Human Nature and Holistic Development
During my first year of study at the university, I learned several new ideas about normal and abnormal human behavior. On a weekend visit with my parents I went on and on about these new ways of behaving until my mother interrupted: “Well, it’s just not human nature to do that!” Ever since then, I have been asking myself the question “what is human nature?” A similar question is “who am I?” “Why do I think and behave the way I do?”
More recently while living in Washington, D.C., I attempted to assist a family in finding treatment for the mother who had displayed psychotic behaviors on several occasions. We drove her to a mental health facility for evaluation by the resident psychiatrist. During the conversation, a young male intern dressed in white walked by and the mother instantly changed her disposition, spat on the intern and began to scream: “He has the head of a donkey!” Later, after she was restrained and admitted, a female intern tried to reassure the family and said: “Science has discovered that our brains depend on the proper balance of various chemicals. When we find out what chemicals are out of balance in your mother’s brain, we will be able to restore her to normal.” Are we humans just matter, composed of chemicals that direct our brain functions?
I suspect that a sociologist would refer to the past history of the mother in question and point out that, for years, she had been verbally abused by her husband as a stupid, worthless excuse for a wife. Of late, even the grown children had begun to tell her she had no sense and could not do anything right. After her husband abandoned her for a much younger woman, she began to develop eccentricities which evolved into psychotic episodes. Are we humans just intelligent animals that respond to social circumstances and the treatment we receive from others? What is human nature?
Centuries ago, Greek philosophers pondered this same question. Many of them concluded that human beings are composed of mind, body and spirit.

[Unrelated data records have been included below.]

(* ===== verification/RbtreeInsert.v ===== *)
(** * Red-black trees: insertion

    The callback puts the node where its key belongs, as a red leaf; the loop of
    [ngx_rbtree_insert] makes the tree balanced again.  The keys in order are those
    of the stable insertion into a sorted list. *)

From Stdlib Require Import Sorting.Sorted.
From stdpp Require Import gmap.
From S2P Require Import Prelude Rbtree RbtreeSpec.

(** ** Balance *)

(** The color of the root and the number of black nodes on every path. *)
Inductive bal : bool -> nat -> rtree -> Prop :=
  | bal_E : bal false 0 E
  | bal_R n l a k r : bal false n l -> bal false n r -> bal true n (T true l a k r)
  | bal_B n c1 c2 l a k r : bal c1 n l -> bal c2 n r -> bal false (S n) (T false l a k r).

(** A position where a tree with this root and this height keeps the balance. *)
Inductive hole : bool -> nat -> list frame -> Prop :=
  | hole_top n : hole false n []
  | hole_R n f ctx : f_color f = true -> bal false n (f_other f) -> hole true n ctx -> hole false n (f :: ctx)
  | hole_B n c c' f ctx : f_color f = false -> bal c' n (f_other f) -> hole false (S n) ctx -> hole c n (f :: ctx).

#[export] Hint Constructors bal hole : rbtree.

Lemma bal_R_N d n x a k y : bal false n x -> bal false n y -> bal true n (N d true x a k y).
Proof. destruct d; cbn [N]; by constructor. Qed.

Lemma bal_B_N d n c1 c2 x a k y : bal c1 n x -> bal c2 n y -> bal false (S n) (N d false x a k y).
Proof. destruct d; cbn [N]; econstructor; eauto. Qed.

Lemma bal_N_inv d c0 c n x a k y :
  bal c0 n (N d c x a k y) ->
  c0 = c /\ (c = true /\ bal false n x /\ bal false n y \/
             c = false /\ exists m c1 c2, n = S m /\ bal c1 m x /\ bal c2 m y).
Proof.
  intros H. destruct d; cbn [N] in H; inversion H; subst; (split; [done|]);
    [left|right|left|right]; split; try done; eauto 6.
Qed.

Lemma hole_plug c n ctx t : hole c n ctx -> bal c n t -> exists m, bal false m (plug ctx t).
Proof.
  intros H. revert t. induction H as [n|n f ctx Hc Ho H IH|n c c' f ctx Hc Ho H IH]; intros t Ht; cbn [plug]; [by exists n| |];
    apply IH; unfold plug1; rewrite Hc; [by apply bal_R_N|by eapply bal_B_N].
Qed.

Lemma plug_hole m ctx : forall t, bal false m (plug ctx t) -> exists c n, bal c n t /\ hole c n ctx.
Proof.
  induction ctx as [|f ctx IH]; intros t H; cbn [plug] in H.
  - exists false, m. split; [done|constructor].
  - destruct (IH _ H) as (c & n & Hb & Hh). unfold plug1 in Hb.
    apply bal_N_inv in Hb as [-> [(Hc & H1 & H2)|(Hc & n' & c1 & c2 & -> & H1 & H2)]]; rewrite Hc in Hh.
    + exists false, n. split; [done|]. by apply hole_R.
    + exists c1, n'. split; [done|]. by eapply hole_B.
Qed.

Lemma bal_color c n t : bal c n t -> c = color t.
Proof. by intros []. Qed.

Lemma hole_weaken n ctx : hole true n ctx -> hole false n ctx.
Proof. intros H. inversion H; subst. eapply hole_B; eauto. Qed.

(** ** Keys in order *)

Fixpoint before (ctx : list frame) : list (Z * Z) :=
  match ctx with
  | [] => []
  | f :: ctx' =>
      match f_side f with
      | Lft => before ctx'
      | Rgt => before ctx' ++ entries (f_other f) ++ [(f_key f, f_addr f)]
      end
  end.

Fixpoint after (ctx : list frame) : list (Z * Z) :=
  match ctx with
  | [] => []
  | f :: ctx' =>
      match f_side f with
      | Lft => (f_key f, f_addr f) :: entries (f_other f) ++ after ctx'
      | Rgt => after ctx'
      end
  end.

Lemma entries_plug ctx t : entries (plug ctx t) = before ctx ++ entries t ++ after ctx.
Proof.
  revert t. induction ctx as [|f ctx IH]; intros t; cbn [plug before after]; [by rewrite app_nil_r|].
  rewrite IH. unfold plug1. destruct (f_side f); cbn [N entries]; by rewrite <-?app_assoc.
Qed.

Lemma entries_rotate d c x a k c2 m b k2 y c' c2' :
  entries (N d c x a k (N d c2 m b k2 y)) = entries (N d c2' (N d c' x a k m) b k2 y).
Proof. destruct d; cbn [N entries]; by rewrite <-?app_assoc. Qed.

Lemma entries_N d c c' x x' a k y y' :
  entries x = entries x' -> entries y = entries y' -> entries (N d c x a k y) = entries (N d c' x' a k y').
Proof. intros H1 H2. destruct d; cbn [N entries]; by rewrite H1, H2. Qed.

Lemma entries_plug_eq ctx t t' : entries t = entries t' -> entries (plug ctx t) = entries (plug ctx t').
Proof. intros H. by rewrite !entries_plug, H. Qed.

Lemma N_opp d c x a k y : N d c x a k y = N (opp d) c y a k x.
Proof. by destruct d. Qed.

Lemma opp_opp d : opp (opp d) = d.
Proof. by destruct d. Qed.

(** ** The loop *)

Definition insert_side (d : side) (n p g : rbnode) (node : Z) (t : rbtree) : option (Z * rbtree) :=
  let temp := child (opp d) g in
  red ← ngx_rbt_is_red temp t;
  if red : bool then
    t ← ngx_rbt_black (n_parent n) t;
    t ← ngx_rbt_black temp t;
    t ← ngx_rbt_red (n_parent p) t;
    Some (n_parent p, t)
  else
    '(node, t) ← (if node =? child (opp d) p then
                    t ← rotate d (n_parent n) t; Some (n_parent n, t)
                  else Some (node, t));
    n ← get node t;
    t ← ngx_rbt_black (n_parent n) t;
    p ← get (n_parent n) t;
    t ← ngx_rbt_red (n_parent p) t;
    t ← rotate (opp d) (n_parent p) t;
    Some (node, t).

Lemma insert_turn_side node t :
  insert_turn node t =
    n ← get node t;
    p ← get (n_parent n) t;
    g ← get (n_parent p) t;
    insert_side (if n_parent n =? n_left g then Lft else Rgt) n p g node t.
Proof.
  unfold insert_turn. destruct (get node t) as [n|]; [|done]. cbn [mbind option_bind].
  destruct (get (n_parent n) t) as [p|]; [|done]. cbn [mbind option_bind].
  destruct (get (n_parent p) t) as [g|]; [|done]. cbn [mbind option_bind].
  by destruct (n_parent n =? n_left g).
Qed.

Definition whole (ctx : list frame) (tr : rtree) : list Z := ctx_addrs ctx ++ addrs tr.

Lemma whole_plug1 f ctx tr : whole (f :: ctx) tr ≡ₚ whole ctx (plug1 f tr).
Proof. unfold whole, plug1. rewrite addrs_N. cbn [ctx_addrs]. solve_Permutation. Qed.

Lemma addrs_entries t : addrs t = map snd (entries t).
Proof. induction t as [|c l IHl a k r IHr]; [done|]. cbn [addrs entries]. by rewrite map_app, IHl, IHr. Qed.

Lemma whole_entries ctx t t' : entries t = entries t' -> whole ctx t = whole ctx t'.
Proof. intros H. unfold whole. by rewrite !addrs_entries, H. Qed.

Lemma rep_plug t p0 ctx tr : rep t p0 ctx tr <-> rep t p0 [] (plug ctx tr).
Proof. revert tr. induction ctx as [|f ctx IH]; intros tr; [done|]. rewrite rep_plug1. apply IH. Qed.

(** Below the root there is no root. *)
Lemma not_root t p0 f ctx tr : rep t p0 (f :: ctx) tr -> tr <> E -> ptr (rb_sentinel t) tr <> rb_root t.
Proof.
  intros H Htr. rewrite (rep_root _ _ _ _ H). intros Eq. pose proof (ptr_plug1_in (rb_sentinel t) f ctx tr) as Hin.
  rewrite <-Eq in Hin. pose proof (rep_nodup _ _ _ _ H) as Hnd. apply NoDup_cons in Hnd as [_ Hnd].
  apply NoDup_app in Hnd as (_ & Hnd & _). apply (Hnd _ Hin). destruct tr; [done|]. cbn [addrs ptr]. set_solver +.
Qed.

(** The last rotation: the parent takes the place of the grandparent. *)
Lemma insert_lift d t p0 ctx X p kp sib g kg u :
  X <> E -> rep t p0 ctx (N d false (N d true X p kp sib) g kg u) ->
  exists t', (n ← get (ptr (rb_sentinel t) X) t;
     t ← ngx_rbt_black (n_parent n) t;
     p ← get (n_parent n) t;
     t ← ngx_rbt_red (n_parent p) t;
     rotate (opp d) (n_parent p) t) = Some t' /\
    rep t' p0 ctx (N d false X p kp (N d true sib g kg u)) /\
    alters (whole ctx (N d false (N d true X p kp sib) g kg u)) t t'.
Proof.
  intros HX H. set (fg := mk_frame d false g kg u). set (fp := mk_frame d true p kp sib).
  assert (H1 : rep t p0 (fp :: fg :: ctx) X) by (by apply rep_plug1, rep_plug1).
  assert (Hx : exists n, get (ptr (rb_sentinel t) X) t = Some n /\ n_parent n = p).
  { destruct X as [|c l a k r]; [done|]. exists (mk_node k (ptr (rb_sentinel t) l) (ptr (rb_sentinel t) r) p c).
    split; [|done]. apply (rep_get t p0 (fp :: fg :: ctx) Lft c l a k r H1). }
  destruct Hx as (n & -> & Hp). cbn [mbind option_bind]. rewrite Hp.
  destruct (put_color d t p0 (fg :: ctx) true false X p kp sib) as (t1 & E1 & H2 & Ha1); [by apply rep_plug1|].
  unfold ngx_rbt_black. rewrite E1. cbn [mbind option_bind].
  rewrite (rep_get t1 p0 (fg :: ctx) d false X p kp sib H2). cbn [mbind option_bind].
  rewrite (proj1 (proj2 (side_fields _ _ _ _ _ _))). cbn [par_of fg f_addr].
  destruct (put_color d t1 p0 ctx false true (N d false X p kp sib) g kg u) as (t2 & E2 & H3 & Ha2).
  { by apply rep_plug1 in H2. }
  unfold ngx_rbt_red. rewrite E2. cbn [mbind option_bind].
  rewrite (N_opp d true), (N_opp d false) in H3.
  destruct (rotate_rep (opp d) t2 p0 ctx true u g kg false sib p kp X H3) as (t3 & -> & H4 & Ha3).
  exists t3. split; [done|]. rewrite (N_opp (opp d) true), (N_opp (opp d) false), opp_opp in H4. split; [exact H4|].
  assert (HA : forall c1 c2, whole ctx (N d c1 (N d c2 X p kp sib) g kg u) ≡ₚ whole ctx (N d false (N d true X p kp sib) g kg u)).
  { intros c1 c2. unfold whole. by rewrite !addrs_N. }
  eapply alters_trans; [|eapply alters_trans].
  - eapply alters_perm; [|exact Ha1]. change (whole (fg :: ctx) (N d true X p kp sib) ≡ₚ whole ctx (N d false (N d true X p kp sib) g kg u)).
    by rewrite whole_plug1.
  - eapply alters_perm; [|exact Ha2]. apply HA.
  - eapply alters_perm; [|exact Ha3]. rewrite <-(N_opp d false), <-(N_opp d true). apply HA.
Qed.

(** *** One turn

    The node is red, its parent [f] too, its grandparent [g] is black. *)

Lemma turn_reads t p0 f g ctx X :
  X <> E -> rep t p0 (f :: g :: ctx) X ->
  exists n p gn,
    get (ptr (rb_sentinel t) X) t = Some n /\ n_parent n = f_addr f /\
    get (f_addr f) t = Some p /\ n_parent p = f_addr g /\
    p = mk_side (f_side f) (f_key f) (ptr (rb_sentinel t) X) (ptr (rb_sentinel t) (f_other f)) (f_addr g) (f_color f) /\
    get (f_addr g) t = Some gn /\
    gn = mk_side (f_side g) (f_key g) (f_addr f) (ptr (rb_sentinel t) (f_other g)) (par_of p0 ctx) (f_color g).
Proof.
  intros HX H. destruct X as [|c l a k r]; [done|].
  pose proof (rep_get t p0 (f :: g :: ctx) Lft c l a k r H) as H1.
  pose proof (rep_get_parent t p0 f (g :: ctx) _ H) as H2. apply rep_plug1 in H.
  pose proof (rep_get_parent t p0 g ctx _ H) as H3. unfold plug1 in H3. rewrite ptr_N in H3.
  eexists _, _, _. split; [exact H1|]. split; [done|]. split; [exact H2|]. split; [by destruct (f_side f)|].
  split; [done|]. split; [exact H3|done].
Qed.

These classical philosophers observed three aspects of human existence and elaborated the implications of the influence of each on mankind’s behavior and relationships. From the individual’s perspective, when your body feels sick with the flu, you really don’t want to study for a test or even spend time on some spiritual discipline. In a similar fashion, when your mind is stressed by a mental fixation on making a higher grade in calculus, or convincing that cute classmate to like you or deciding on a future profession, you can make yourself physically ill or begin to doubt your religious convictions. By the same token, when you engage in behaviors that violate your spiritual values, your mind repeats the consequences over and over or your body feels stressed and even fatigued.
Most days, I agree with this way of thinking which we inherited from the Greeks. However, I think that the causes for our behaviors and ways of relating to other people are even more complex. All of us live within a society that presents us with a set of norms for what behaviors are proper, allowed or illegal. All of us participate in a culture that shapes our sense of right and wrong, good and bad, moral and immoral. Given the socio-cultural influences we “swim in” without even being aware of them, how can we understand “who we are” and “what our purpose is” unless we involve ourselves in a lengthy process of self-discovery?
I want to encourage you to take a holistic approach to learning and to achieving your own well-being as well as contributing to the well-being of others. In the global society of the 21st century, your future profession will likely take you into situations in which you will have to understand and relate to people who are quite different from yourself. Their behaviors and ways of thinking may have been influenced by their background from a different country, ethnic group or socio-economic level. Your career satisfaction and professional success might just depend on your ability to assess the influences on your own understandings of human nature and your view of the world.